Lemma missing_parameter_reported_witness :
  let w := page "?file_id=42&client_secret=xyz" offline EmptyString in
  exists msg named,
    @Metadata.fetchFileMetadata exact_host w =
      (Normal tt, set_container (error_box msg) w) /\
    requests (snd (@Metadata.fetchFileMetadata exact_host w)) = requests w /\
    In named required /\
    missing (Params.getParameter w named) = true /\
    Str.includes msg named = true /\
    Str.includes msg "Please add" = true /\
    Str.includes msg "to the URL" = true /\
    ((forall p', In p' required ->
                 missing (Params.getParameter w p') = true -> p' = "client_id") ->
     Str.includes msg "client_id" = true).
Proof.
  apply (@missing_parameter_reported exact_host
           (page "?file_id=42&client_secret=xyz" offline EmptyString) "client_id").
  - right. left. reflexivity.
  - reflexivity.
  - left. reflexivity.
Defined.

Lemma fetch_button_restored_witness :
  idle Metadata.idle_label
       (snd (@Metadata.fetchFileMetadata exact_host (null_resource "stale"))) /\
  idle AuthCode.idle_label
       (snd (@AuthCode.fetchFileMetadata exact_host (null_resource "stale"))).
Proof.
  exact (proj1 (@fetch_button_restored exact_host (null_resource "stale"))
               eq_refl eq_refl eq_refl).
Defined.

(* ================================================================== *)
(** * Further properties of the script *)
(* ================================================================== *)

(** ** Looking parameters up *)

Section Lookups.
Import URLSearchParams Params.

Lemma has_In (l : t) (key : string) : has l key = true <-> In key (map fst l).
Proof.
  unfold has. rewrite existsb_exists. split.
  - intros [[n v] [Hin Heq]]. apply String.eqb_eq in Heq. simpl in Heq. subst n.
    apply in_map_iff. exists (key, v). auto.
  - intros Hin. apply in_map_iff in Hin as [[n v] [Heq Hin]]. simpl in Heq. subst n.
    exists (key, v). split; [exact Hin | apply String.eqb_refl].
Qed.

Lemma get_Some_In (l : t) (key value : string) :
  get l key = Some value -> In key (map fst l).
Proof.
  induction l as [|[n v] l IH]; [discriminate|].
  simpl. destruct (String.eqb_spec n key) as [-> | Hne]; [left; reflexivity|].
  intros Hget. right. exact (IH Hget).
Qed.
----------------
Try it: Write out all of the records word for word.

Response below:
Lemma missing_parameter_reported_witness :
  let w := page "?file_id=42&client_secret=xyz" offline EmptyString in
  exists msg named,
    @Metadata.fetchFileMetadata exact_host w =
      (Normal tt, set_container (error_box msg) w) /\
    requests (snd (@Metadata.fetchFileMetadata exact_host w)) = requests w /\
    In named required /\
    missing (Params.getParameter w named) = true /\
    Str.includes msg named = true /\
    Str.includes msg "Please add" = true /\
    Str.includes msg "to the URL" = true /\
    ((forall p', In p' required ->
                 missing (Params.getParameter w p') = true -> p' = "client_id") ->
     Str.includes msg "client_id" = true).
Proof.
  apply (@missing_parameter_reported exact_host
           (page "?file_id=42&client_secret=xyz" offline EmptyString) "client_id").
  - right. left. reflexivity.
  - reflexivity.
  - left. reflexivity.
Defined.

Lemma fetch_button_restored_witness :
  idle Metadata.idle_label
       (snd (@Metadata.fetchFileMetadata exact_host (null_resource "stale"))) /\
  idle AuthCode.idle_label
       (snd (@AuthCode.fetchFileMetadata exact_host (null_resource "stale"))).
Proof.
  exact (proj1 (@fetch_button_restored exact_host (null_resource "stale"))
               eq_refl eq_refl eq_refl).
Defined.

(* ================================================================== *)
(** * Further properties of the script *)
(* ================================================================== *)

(** ** Looking parameters up *)

Section Lookups.
Import URLSearchParams Params.

Lemma has_In (l : t) (key : string) : has l key = true <-> In key (map fst l).
Proof.
  unfold has. rewrite existsb_exists. split.
  - intros [[n v] [Hin Heq]]. apply String.eqb_eq in Heq. simpl in Heq. subst n.
    apply in_map_iff. exists (key, v). auto.
  - intros Hin. apply in_map_iff in Hin as [[n v] [Heq Hin]]. simpl in Heq. subst n.
    exists (key, v). split; [exact Hin | apply String.eqb_refl].
Qed.

Lemma get_Some_In (l : t) (key value : string) :
  get l key = Some value -> In key (map fst l).
Proof.
  induction l as [|[n v] l IH]; [discriminate|].
  simpl. destruct (String.eqb_spec n key) as [-> | Hne]; [left; reflexivity|].
  intros Hget. right. exact (IH Hget).
Qed.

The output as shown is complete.